Three years ago, Donna Lee and I went to Conyers, GA for a meeting with our new accountant Jimmy Warren. Conyers is about 10 miles from our town of Loganville, GA. We asked Jimmy's receptionist where we could get a good seafood lunch. She recommended O'Charley's, a new restaurant to us. We loved O'Charley's salmon on a cedar plank. We looked forward to future trips to our accountant and lunch at O'Charley's.
A couple of months ago, our entree came out like shoe leather! That's way too harsh, but it was overcooked.
When the manager stopped by to ask how everything was, I told her the fish was overcooked. She handled the complaint perfectly. She followed the outline I scripted in Repeat Business. She listened, thanked us for telling her, apologized, and told us she would speak to the cook right away. She insisted on replacing our meals. We declined. We just wanted her to know, not feel obligated to do something for us.
Last week, we were back again. This time the salmon came out perfect. When the manager happened by, we made a point of how perfectly prepared the salmon was. She graciously thanked us.
As we were preparing to pay the bill, she came back by to tell us all the servers had given the cook a standing ovation.
This story is about the power and importance of providing meaningful feedback. I wasn't there when the feedback was given to the cook for over-cooking the meal. I'm guessing based on what I've learned about this manager, it was handled well. She told the cook privately there was a complaint about the salmon being overcooked, didn't imply there was something wrong with him. When a customer praised the perfectly prepared dish, she made it a team celebration. The wait staff knows when things are perfectly prepared, life is easier, and they get bigger tips. Here was the manager's opportunity to create an event for everyone to publicly praise an important behind the scenes team member.
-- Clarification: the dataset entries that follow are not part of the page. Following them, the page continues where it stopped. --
(** A reconfiguration between two calls can change the answer: the side
    condition of the stability property is needed. *)
Lemma reconfigure_changes_answer :
  let p := {| target := Build64; sentinel := 0;
              host := {| os_page_size := 4096; os_huge_page_size := None |} |} in
  let h := {| os_page_size := 16384; os_huge_page_size := None |} in
  run p [Call QPageSize; Reconfigure h; Call QPageSize]
  = [(QPageSize, 4096); (QPageSize, 16384)].
Proof. reflexivity. Qed.

(** C7: a call leaves the process as it found it, and in a run of calls
    with no reconfiguration in between every call of a query returns the
    one value the query has in the process. *)
Theorem queries_stateless_idempotent
        (p : Process) (evs : list event) (q : query) (v : Z) :
  forallb is_call evs = true ->
  In (q, v) (run p evs) ->
  v = answer q p
  /\ call q p = (v, p)
  /\ forall n, run p (repeat (Call q) n) = repeat (q, v) n.
Proof.
  intros Hc Hin.
  assert (E : v = answer q p) by (apply (run_calls_answers evs); assumption).
  subst v. split; [reflexivity |]. split; [reflexivity |].
  intros n. apply run_repeat.
Qed.

End Runs.

Lemma queries_stateless_idempotent_witness :
  let p := {| Native.target := Native.Build64; Native.sentinel := -1;
              Native.host := {| Native.os_page_size := 4096;
                                Native.os_huge_page_size := Some 2097152 |} |} in
  4096 = Native.answer Native.QPageSize p
  /\ Native.call Native.QPageSize p = (4096, p)
  /\ forall n, Native.run p (repeat (Native.Call Native.QPageSize) n)
               = repeat (Native.QPageSize, 4096) n.
Proof.
  apply (queries_stateless_idempotent
           {| Native.target := Native.Build64; Native.sentinel := -1;
              Native.host := {| Native.os_page_size := 4096;
                                Native.os_huge_page_size := Some 2097152 |} |}
           [Native.Call Native.QPageSize; Native.Call Native.QHugePage;
            Native.Call Native.QPageSize]
           Native.QPageSize 4096).
  - reflexivity.
  - simpl. left. reflexivity.
Defined.

(** * Further properties of the header *)

(** ** Prototypes declared after the header *)


(** ** Resolution by name *)

Lemma exports_ixy_h (c : compiler) :
  exports c ixy_h
  = map (fun p => (Plain (fn_name p), p))
        [ Java_de_tum_in_net_ixy_memory_MemoryUtils_c_1pagesize;
          Java_de_tum_in_net_ixy_memory_MemoryUtils_c_1addrsize;
          Java_de_tum_in_net_ixy_memory_MemoryUtils_c_1hugepage ].
Proof.
  unfold exports. rewrite ixy_h_shape, declarations_extern_c. reflexivity.
Qed.

(** In a table of plain symbols a successful lookup returns an entry of
    the table that carries the name asked for. *)
Lemma dlsym_plain_inv (ps : list prototype) (name : string) (p : prototype) :
  dlsym (map (fun q => (Plain (fn_name q), q)) ps) name = Some p ->
  In p ps /\ fn_name p = name.
Proof.
  induction ps as [| q ps IH]; simpl; [discriminate |].
  destruct (String.eqb_spec (fn_name q) name) as [E | _].
  - intros H. injection H as <-. split; [left; reflexivity | exact E].
  - intros H. destruct (IH H) as [Hin Hn]. split; [right; exact Hin | exact Hn].
Qed.

(** When the names of the table are pairwise different, each entry is
    found under its name. *)
Lemma dlsym_plain_found (ps : list prototype) (p : prototype) :
  NoDup (map fn_name ps) -> In p ps ->
  dlsym (map (fun q => (Plain (fn_name q), q)) ps) (fn_name p) = Some p.
Proof.
  induction ps as [| q ps IH]; simpl; [intros _ [] |].
  intros Hnd [-> | Hin].
  - rewrite String.eqb_refl. reflexivity.
  - inversion Hnd as [| ? ? Hq Hps]; subst.
    destruct (String.eqb_spec (fn_name q) (fn_name p)) as [E | _].
    + exfalso. apply Hq. rewrite E. apply in_map. exact Hin.
    + apply IH; assumption.
Qed.

Lemma names_ixy_h_nodup :
  NoDup (map fn_name
           [ Java_de_tum_in_net_ixy_memory_MemoryUtils_c_1pagesize;
             Java_de_tum_in_net_ixy_memory_MemoryUtils_c_1addrsize;
             Java_de_tum_in_net_ixy_memory_MemoryUtils_c_1hugepage ]).
Proof.
  repeat constructor; simpl; intuition discriminate.
Qed.

(** X2: the loader resolves a name to a prototype exactly when the
    prototype is one of the three of the header and the name is its
    identifier, letter for letter; a name is not found exactly when it is
    none of the three identifiers. *)
Theorem resolution_is_exact (c : compiler) (name : string) (p : prototype) :
  (dlsym (exports c ixy_h) name = Some p
   <-> In p (prototypes c ixy_h) /\ fn_name p = name)
  /\ (dlsym (exports c ixy_h) name = None
      <-> ~ In name (map fn_name (prototypes c ixy_h))).
Proof.
  rewrite exports_ixy_h, prototypes_ixy_h. split.
  - split.
    + apply dlsym_plain_inv.
    + intros [Hin <-].
      apply dlsym_plain_found; [apply names_ixy_h_nodup | exact Hin].
  - split.
    + intros Hnone Hin. apply in_map_iff in Hin. destruct Hin as (q & <- & Hq).
      rewrite (dlsym_plain_found _ q names_ixy_h_nodup Hq) in Hnone.
      discriminate.
    + intros Hno.
      destruct (dlsym _ name) as [q |] eqn:E; [| reflexivity].
      apply dlsym_plain_inv in E. destruct E as [Hin Hn].
      exfalso. apply Hno. rewrite <- Hn. apply in_map. exact Hin.
Qed.

(** X3: only the three methods of the one class bind.  If the JNI name of
    a method [meth] of a class with package path [path] resolves against
    the header, then the class is [de.tum.in.net.ixy.memory.MemoryUtils],
    the method is [c_pagesize], [c_addrsize] or [c_hugepage], and the
    prototype found is the one declared for that method. *)
Theorem only_memory_utils_binds
        (c : compiler) (path : list string) (meth : string) (p : prototype) :
  path <> [] ->
  forallb JniName.name_ok path = true ->
  JniName.name_ok meth = true ->
  dlsym (exports c ixy_h) (JniName.symbol_for (JniName.dotted path) meth)
  = Some p ->
  path = ["de"; "tum"; "in"; "net"; "ixy"; "memory"; "MemoryUtils"]
  /\ In (meth, p)
        [ ("c_pagesize", Java_de_tum_in_net_ixy_memory_MemoryUtils_c_1pagesize);
          ("c_addrsize", Java_de_tum_in_net_ixy_memory_MemoryUtils_c_1addrsize);
          ("c_hugepage", Java_de_tum_in_net_ixy_memory_MemoryUtils_c_1hugepage) ].
Proof.
  intros Hne Hp Hm H.
  rewrite exports_ixy_h in H. apply dlsym_plain_inv in H.
  destruct H as [Hin Hn].
  set (cls := ["de"; "tum"; "in"; "net"; "ixy"; "memory"; "MemoryUtils"]).
  assert (Hcls : cls <> []) by discriminate.
  assert (Hok : forallb JniName.name_ok cls = true) by reflexivity.
  simpl in Hin. destruct Hin as [<- | [<- | [<- | []]]].
  - destruct (symbol_for_injective cls path "c_pagesize"%string meth
                Hcls Hne Hok Hp eq_refl Hm Hn) as [<- <-].
    split; [reflexivity | simpl; auto].
  - destruct (symbol_for_injective cls path "c_addrsize" meth
                Hcls Hne Hok Hp eq_refl Hm Hn) as [<- <-].
    split; [reflexivity | simpl; auto].
  - destruct (symbol_for_injective cls path "c_hugepage" meth
                Hcls Hne Hok Hp eq_refl Hm Hn) as [<- <-].
    split; [reflexivity | simpl; auto].
Qed.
The action I call you to take is to respond to complaints by thanking the complainer, then pass along your corrective feedback privately. Most important of all, look for every opportunity to publicly celebrate – "with a standing ovation" – all the positive feedback you receive from customers. Make sure the people behind the scenes feel valued and appreciated.
The benefit you will gain is high morale, improved performance, low turnover, and continuous improvement in all the important areas essential to remaining successful in these ever-increasing competitive times.